*** GIVEN ENTRIES Section Begins ***

(** [e => typeof e.name !== 'string' || typeof e.value !== 'string'] *)
Definition entry_invalid (e : JsValue) : Completion bool :=
  match Js.get e "name" with
  | Throw err => Throw err
  | Return n =>
      if negb (String.eqb (Js.typeof n) "string") then Return true
      else
        match Js.get e "value" with
        | Throw err => Throw err
        | Return v => Return (negb (String.eqb (Js.typeof v) "string"))
        end
  end.

(** [r => r.configEntries.some(...)]; [some] is a method of arrays only. *)
Definition config_value_invalid (r : JsValue) : Completion bool :=
  match Js.get r "configEntries" with
  | Throw e => Throw e
  | Return (JArr entries) => Js.some entry_invalid entries
  | Return _ => Throw (TypeError "some")
  end.

(** One entry of the result of [fetchOffsets]. *)
Record FetchedOffset := mkFetchedOffset {
  fo_partition : JsValue;
  fo_offset : JsValue;
  fo_metadata : JsValue
}.

(** [({ partition, offset, metadata }) =>
     ({ partition, offset, metadata: metadata || null })] *)
Definition fetched (p : OffsetFetchPartition) : FetchedOffset :=
  mkFetchedOffset (ofp_partition p) (ofp_offset p)
    (if Js.truthy (ofp_metadata p) then ofp_metadata p else JNull).



Section AdminMore.

Variable World : Type.
Variable env : Env World.
Variable env2 : Env2 World.
Variable cfg : Config.
Variable enums : Enums.

(** *** createPartitions *)

Definition createPartitions_attempt {L}
    (topicPartitions validateOnly timeout : JsValue) (retryCount : nat)
  : M World L (Attempt unit) :=
  try_catch
    (call Cluster_refreshMetadata (cluster_refreshMetadata env) ;;;
     broker <- call Cluster_findControllerBroker
                 (cluster_findControllerBroker env) ;;
     ask (broker_createPartitions env2 broker topicPartitions validateOnly
            timeout) ;;;
     ret (Resolved tt))
    (rethrow_or_bail "NOT_CONTROLLER").

Definition createPartitions {L} (topicPartitions validateOnly timeout : JsValue)
  : M World L unit :=
  if negb (Js.truthy topicPartitions) || negb (Js.isArray topicPartitions) then
    throw (KafkaJSNonRetriableError
             [Lit "Invalid topic partitions array "; Sub topicPartitions])
  else
  let items := Js.items_of topicPartitions in
  if Nat.eqb (List.length items) 0 then
    throw (KafkaJSNonRetriableError [Lit "Empty topic partitions array"])
  else
  bad <- lift (Js.filter (Js.field_not_string "topic") items) ;;
  if Nat.ltb 0 (List.length bad) then
    throw (KafkaJSNonRetriableError
      [Lit "Invalid topic partitions array, the topic names have to be a valid string"])
  else
  names <- lift (Js.map (fun x => Js.get x "topic") items) ;;
  let topicNames := Set_of [] (strings_of names) in
  if Nat.ltb (List.length topicNames) (List.length items) then
    throw (KafkaJSNonRetriableError
      [Lit "Invalid topic partitions array, it cannot have multiple entries for the same topic"])
  else
  retrier cfg (createPartitions_attempt topicPartitions validateOnly timeout).

(** *** deleteTopics *)

(** The catch clause of the callback of [deleteTopics]; on
    REQUEST_TIMED_OUT it only logs before [bail]. *)
Definition deleteTopics_catch {L} (e : JsError) : M World L (Attempt unit) :=
  if type_is e "NOT_CONTROLLER" || type_is e "UNKNOWN_TOPIC_OR_PARTITION"
  then throw e
  else ret (Bailed e).

Definition deleteTopics_attempt {L} (topics timeout : JsValue)
    (retryCount : nat) : M World L (Attempt unit) :=
  try_catch
    (call Cluster_refreshMetadata (cluster_refreshMetadata env) ;;;
     broker <- call Cluster_findControllerBroker
                 (cluster_findControllerBroker env) ;;
     ask (broker_deleteTopics env2 broker topics timeout) ;;;
     (* Remove deleted topics *)
     for_each (fun topic => tell (cluster_targetTopics_delete env2 topic))
       (Js.items_of topics) ;;;
     call Cluster_refreshMetadata (cluster_refreshMetadata env) ;;;
     ret (Resolved tt))
    deleteTopics_catch.

Definition deleteTopics {L} (topics timeout : JsValue) : M World L unit :=
  if negb (Js.truthy topics) || negb (Js.isArray topics) then
    throw (KafkaJSNonRetriableError [Lit "Invalid topics array "; Sub topics])
  else
  if Nat.ltb 0 (List.length (List.filter not_a_string (Js.items_of topics)))
  then
    throw (KafkaJSNonRetriableError
             [Lit "Invalid topics array, the names must be a valid string"])
  else retrier cfg (deleteTopics_attempt topics timeout).

(** *** fetchOffsets *)

Definition fetchOffsets {L} (group topic : JsValue)
  : M World L (option (list FetchedOffset)) :=
  if negb (Js.truthy group) then
    throw (KafkaJSNonRetriableError [Lit "Invalid groupId "; Sub group])
  else
  if negb (Js.truthy topic) then
    throw (KafkaJSNonRetriableError [Lit "Invalid topic "; Sub topic])
  else
  partitions <- findTopicPartitions env topic ;;
  coordinator <- ask (cluster_findCoordinator env2 group) ;;
  responses <- ask (broker_offsetFetch env2 coordinator group topic
                      partitions) ;;
  ret (pop
         (List.map (fun response => List.map fetched (ofr_partitions response))
            (List.filter (fun response => strict_equal (ofr_topic response) topic)
               responses))).

(** *** describeConfigs and alterConfigs *)

Definition describeConfigs_attempt {L} (resources includeSynonyms : JsValue)
    (retryCount : nat) : M World L (Attempt JsValue) :=
  try_catch
    (call Cluster_refreshMetadata (cluster_refreshMetadata env) ;;;
     broker <- call Cluster_findControllerBroker
                 (cluster_findControllerBroker env) ;;
     response <- ask (broker_describeConfigs env2 broker resources
                        includeSynonyms) ;;
     ret (Resolved response))
    (rethrow_or_bail "NOT_CONTROLLER").

Definition describeConfigs {L} (resources includeSynonyms : JsValue)
  : M World L JsValue :=
  if negb (Js.truthy resources) || negb (Js.isArray resources) then
    throw (KafkaJSNonRetriableError
             [Lit "Invalid resources array "; Sub resources])
  else
  let items := Js.items_of resources in
  if Nat.eqb (List.length items) 0 then
    throw (KafkaJSNonRetriableError [Lit "Resources array cannot be empty"])
  else
  invalidType <- lift (Js.find
    (Js.field_not_in (RESOURCE_TYPES enums) "type") items) ;;
  if Js.truthy invalidType then
    m <- lift (invalid_enum_message "Invalid resource type " "type"
                 invalidType) ;;
    throw (KafkaJSNonRetriableError m)
  else
  invalidName <- lift (Js.find name_invalid items) ;;
  if Js.truthy invalidName then
    m <- lift (invalid_enum_message "Invalid resource name " "name"
                 invalidName) ;;
    throw (KafkaJSNonRetriableError m)
  else
  invalidConfigs <- lift (Js.find configNames_invalid items) ;;
  if Js.truthy invalidConfigs then
    m <- lift (invalid_enum_message "Invalid resource configNames "
                 "configNames" invalidConfigs) ;;
    throw (KafkaJSNonRetriableError m)
  else
  retrier cfg (describeConfigs_attempt resources includeSynonyms).

Definition alterConfigs_attempt {L} (resources validateOnly : JsValue)
    (retryCount : nat) : M World L (Attempt JsValue) :=
  try_catch
    (call Cluster_refreshMetadata (cluster_refreshMetadata env) ;;;
     broker <- call Cluster_findControllerBroker
                 (cluster_findControllerBroker env) ;;
     response <- ask (broker_alterConfigs env2 broker resources
                        (JBool (Js.truthy validateOnly))) ;;
     ret (Resolved response))
    (rethrow_or_bail "NOT_CONTROLLER").

Definition alterConfigs {L} (resources validateOnly : JsValue)
  : M World L JsValue :=
  if negb (Js.truthy resources) || negb (Js.isArray resources) then
    throw (KafkaJSNonRetriableError
             [Lit "Invalid resources array "; Sub resources])
  else
  let items := Js.items_of resources in
  if Nat.eqb (List.length items) 0 then
    throw (KafkaJSNonRetriableError [Lit "Resources array cannot be empty"])
  else
  invalidType <- lift (Js.find
    (Js.field_not_in (RESOURCE_TYPES enums) "type") items) ;;
  if Js.truthy invalidType then
    m <- lift (invalid_enum_message "Invalid resource type " "type"
                 invalidType) ;;
    throw (KafkaJSNonRetriableError m)
  else
  invalidName <- lift (Js.find name_invalid items) ;;
  if Js.truthy invalidName then
    m <- lift (invalid_enum_message "Invalid resource name " "name"
                 invalidName) ;;
    throw (KafkaJSNonRetriableError m)
  else
  invalidConfigs <- lift (Js.find configEntries_invalid items) ;;
  if Js.truthy invalidConfigs then
    m <- lift (invalid_enum_message "Invalid resource configEntries "
                 "configEntries" invalidConfigs) ;;
    throw (KafkaJSNonRetriableError m)
  else
  invalidConfigValue <- lift (Js.find config_value_invalid items) ;;
  if Js.truthy invalidConfigValue then
    throw (KafkaJSNonRetriableError
             [Lit "Invalid resource config value: "; SubJSON invalidConfigValue])
  else
  retrier cfg (alterConfigs_attempt resources validateOnly).

(** *** fetchTopicMetadata *)



(** *** listGroups *)

Fixpoint listGroups_loop {L} (nodes : list N) (groups : list JsValue)
  : M World L (list JsValue) :=
  match nodes with
  | [] => ret groups
  | node :: nodes' =>
      broker <- ask (cluster_findBroker env2 node) ;;
      response <- ask (broker_listGroups env2 broker) ;;
      listGroups_loop nodes' (groups ++ response)
  end.

Definition listGroups {L} : M World L (list JsValue) :=
  call Cluster_refreshMetadata (cluster_refreshMetadata env) ;;;
  nodes <- look (cluster_brokerPool_brokers env2) ;;
  listGroups_loop (for_in nodes) [].

(** *** describeAcls and deleteAcls *)

Definition describeAcls_attempt {L} (filter : AclFilter) (retryCount : nat)
  : M World L (Attempt JsValue) :=
  try_catch
    (call Cluster_refreshMetadata (cluster_refreshMetadata env) ;;;
     broker <- call Cluster_findControllerBroker
                 (cluster_findControllerBroker env) ;;
     response <- ask (broker_describeAcls env2 broker filter) ;;
     resources <- lift (Js.get response "resources") ;;
     ret (Resolved (JObj [("resources", resources)])))
    (rethrow_or_bail "NOT_CONTROLLER").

*** GIVEN ENTRIES Section Ends ***

*DESCRIPTION OF THE TASK*
Where a line of the records above holds the word "unit", copy that line.

*WRITTEN RESPONSE*
  : M World L (Attempt unit) :=
  : M World L unit :=
Definition deleteTopics_catch {L} (e : JsError) : M World L (Attempt unit) :=
    (retryCount : nat) : M World L (Attempt unit) :=
Definition deleteTopics {L} (topics timeout : JsValue) : M World L unit :=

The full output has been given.